Anti virus software

<< Click to Display Table of Contents >>

Navigation:  »No topics above this level«

Anti virus software

Exchange Server Toolbox is able to test incoming messages for viruses using the integrated ClamAV or your installed anti virus software.

 

ClamAV

The integrated anti virus is the Windows version of ClamAV: ClamWin (http://www.clamwin.com)

 

"Clam AntiVirus is an open source (GPL) anti virus toolkit for UNIX, designed especially for email scanning on mail gateways. [...] The core of the package is an anti virus engine available in a form of shared library.

 

Here is a list of the main features:

   * [...]

   * advanced database updater with support for scripted updates and digital signatures

   * virus scanner C library

   * virus database updated multiple times per day (see homepage for total number of signatures)

   * built-in support for various archive formats, including Zip, RAR, Tar, Gzip, Bzip2, OLE2, Cabinet, CHM, BinHex, SIS and others

   * built-in support for almost all mail file formats

   * built-in support for ELF executables and Portable Executable files compressed with UPX, FSG, Petite, NsPack, wwpack32, MEW, Upack and shrouded with SUE, Y0da Cryptor and others

   * built-in support for popular document formats including MS Office and MacOffice files, HTML, RTF and PDF

(Source: http://www.clamav.net/)

 

 

Installed anti virus software

Installed anti virus software can be used by Exchange Server Toolbox as long as it includes an "On Access Scanner" that checks all files written to the hard disk.

 

 

Common settings for any virus software you want to use with Exchange Server Toolbox are:

If a virus is found (files and archives) the software must not prompt for any user interaction. Set "delete file" or "move/rename file" as action to be taken.

 

 

The specific behavior varies depending on the anti virus software you use.
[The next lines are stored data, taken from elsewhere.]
(** X13: which names share a label.  Two names get the same chart label
    exactly when they are equal or both are longer than 12 characters and
    agree on their first 12 characters; so the bars of two such
    countries carry the same tick label. *)
Theorem labels_collide_iff (s t : string) :
  shorten (PStr s) = shorten (PStr t)
  <-> s = t
      \/ (12 < String.length s /\ 12 < String.length t
          /\ take 12 (chars s) = take 12 (chars t)).
Proof.
  split.
  - destruct (Nat.le_gt_cases (String.length s) 12) as [Hs | Hs];
      destruct (Nat.le_gt_cases (String.length t) 12) as [Ht | Ht].
    + rewrite (shorten_short s Hs), (shorten_short t Ht).
      intros [= Heq]. by left.
    + rewrite (shorten_short s Hs), (shorten_long t Ht). intros [= Heq].
      pose proof (long_label_length t Ht) as Hlen.
      rewrite <- Heq in Hlen. lia.
    + rewrite (shorten_long s Hs), (shorten_short t Ht). intros [= Heq].
      pose proof (long_label_length s Hs) as Hlen.
      rewrite Heq in Hlen. lia.
    + rewrite (shorten_long s Hs), (shorten_long t Ht). intros [= Heq].
      right. split; [done |]. split; [done |].
      apply (f_equal chars) in Heq. rewrite !long_label_chars in Heq.
      by apply app_inv_tail in Heq.
  - intros [-> | (Hs & Ht & Heq)]; [done |].
    rewrite !shorten_long by done. do 2 f_equal.
    apply chars_inj. by rewrite !long_label_chars, Heq.
Qed.

Lemma labels_collide_iff_witness :
  shorten (PStr "United States") = shorten (PStr "United Statesman").
Proof.
  apply (labels_collide_iff "United States" "United Statesman").
  right. split; [simpl; lia |]. split; [simpl; lia | reflexivity].
Defined.

(** X14: a country entry that is not text stops the script.  When one of
    the entries kept of [data['countries']] is None, NaN, a number or a
    boolean (as a [country] column of plain values with a missing cell
    gives) and none is a dict, the shortening of the labels raises a
    [TypeError] and lines 91-135 raise it.  (Dicts are left out because
    the error of slicing one depends on the version of Python.) *)
Theorem non_text_country_raises
    (data0 : gmap string (list pyval)) (cs : list pyval) :
  data0 !! "countries" = Some cs ->
  Forall (λ c, isinstance_dict c = false)
    (take (Nat.min 8 (length cs)) cs) ->
  Exists (λ c, c = PNone \/ c = PNaN
               \/ (exists q, c = PNum q) \/ (exists b, c = PBool b))
    (take (Nat.min 8 (length cs)) cs) ->
  normalize data0 = Raise TypeError.
Proof.
  intros Hcs _ Hbad. unfold normalize. rewrite (truncate_ok _ _ Hcs).
  cbn [bind]. unfold data_getitem at 1.
  rewrite truncate_all_lookup, Hcs. cbn [fmap option_fmap option_map bind].
  destruct (for_each shorten _) as [labels |] eqn:Hshort; cbn [bind].
  - assert (raises (for_each shorten (take (Nat.min 8 (length cs)) cs)))
      as Hraises; [| by rewrite Hshort in Hraises].
    apply for_each_raises. eapply Exists_impl; [exact Hbad |].
    intros c [-> | [-> | [[q ->] | [b ->]]]]; done.
  - f_equal. by eapply for_each_shorten_raises.
Qed.

Lemma non_text_country_raises_witness :
  normalize (<["countries" := [PStr "Germany"; PNone]]> ∅) = Raise TypeError.
Proof.
  apply (non_text_country_raises _ [PStr "Germany"; PNone]).
  - reflexivity.
  - by repeat constructor.
  - right. left. by left.
Defined.

Section ExtractionErrors.

Lemma for_each_value_raises (col : list pyval) e :
  Forall (λ c, isinstance_dict c = true) col ->
  for_each (λ country, getitem_str country "value") col = Raise e ->
  e = KeyError "value".
Proof.
  induction 1 as [| c col Hc _ IH]; simpl; [done |].
  destruct c as [| | | | | | kvs]; try done. simpl.
  destruct (alist_get "value" kvs); cbn [bind]; [| by intros [= <-]].
  destruct (for_each _ col); cbn [bind]; [done |]. apply IH.
Qed.

Lemma extract_countries_nameless (df : DataFrame) (col : list pyval) :
  alist_get "country" (df_columns df) = Some col ->
  Forall (λ c, isinstance_dict c = true) col ->
  Exists (λ c, exists kvs, c = PDict kvs /\ alist_get "value" kvs = None)
    col ->
  extract_countries df = Raise (KeyError "value").
Proof.
  intros Hcol Hdict Hex. destruct col as [| c0 rest].
  { by apply Exists_nil in Hex. }
  rewrite (extract_countries_column _ _ _ Hcol).
  apply Forall_cons in Hdict as Hc0. destruct Hc0 as [-> _].
  destruct (for_each _ (c0 :: rest)) as [names |] eqn:Hnames.
  - assert (raises (for_each (λ country, getitem_str country "value")
                      (c0 :: rest))) as Hraises;
      [| by rewrite Hnames in Hraises].
    apply for_each_raises. eapply Exists_impl; [exact Hex |].
    intros c (kvs & -> & Hnone). simpl. by rewrite Hnone.
  - f_equal. by eapply for_each_value_raises.
Qed.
Below, we will provide detailed configuration instructions for some anti virus software systems:

 

GData

BitDefender

Kaspersky

Sophos

 

 

GData

 

It is important that the mail scanner of GData is disabled. Otherwise Exchange Server Toolbox will not work correctly.

 

GData AntiVirus is delivered with an "On Access Scanner" that is able to notice if an infected file was written to / read from the hard disk. The "On Access Scanner" needs time to test attachments resulting in a longer download time for messages.

 

To make Exchange Server Toolbox and GData virus scanner work together some changes in the configuration of the "AVK Guard" are necessary:

 

Infected files have to be moved or deleted without prompting.

Infected archives should be handled without prompting a warning.

Files have to be scanned while writing to disk.

Also scan archives. Most viruses attached to emails are in an archive (e.g. *.zip Files).

 

 

BitDefender

 

BitDefenders virus scanners are able to check incoming messages. If you enable the appropriate anti virus feature in the Anti virus options form Exchange Server Toolbox activates this function in your scanner. After activating it all forwarded Messages containing a virus will be replaced by a notification message from the anti virus software.

 

Kaspersky

 

Kaspersky virus scanners are delivered with an "On Access Scanner" that is able to notice whether an infected file was written to / read from the hard disk.

The "On Access Scanner" needs time to test attachments resulting in a longer download time for messages.

 

To make Exchange Server Toolbox and the Kaspersky virus scanner work together some changes in the configuration of the "Anti virus Monitor" have to be made.

 

Following changes are required:

Viruses have to be renamed or deleted without asking.

Disable the warning message box.

 

Following changes are recommended:

Also scan compressed files. Most viruses attached to emails are in archives (e.g. *.zip Files).

Scan all files (not only files that may be infected) to get better results.

Allow Kaspersky to provide a "Report File" briefing you if any viruses were found.

 

 

Sophos

 

Sophos virus scanners are delivered with an "On Access Scanner" that is able to notice if an infected file was written to/read from the hard disk. The "On Access Scanner" needs time to test attachments resulting in a longer download time for messages.

 

To make Exchange Server Toolbox and the Sophos virus scanner work together some changes in the configuration of the "InterCheck - Client" have to be made.

 

Following changes are required:

Viruses have to be renamed, removed or deleted without asking.

Files have to be scanned while writing to disk.

 

Following changes are recommended:

Also scan compressed files. Most viruses attached to emails are in archives (e.g. *.zip Files).

Scan Files while reading and renaming files.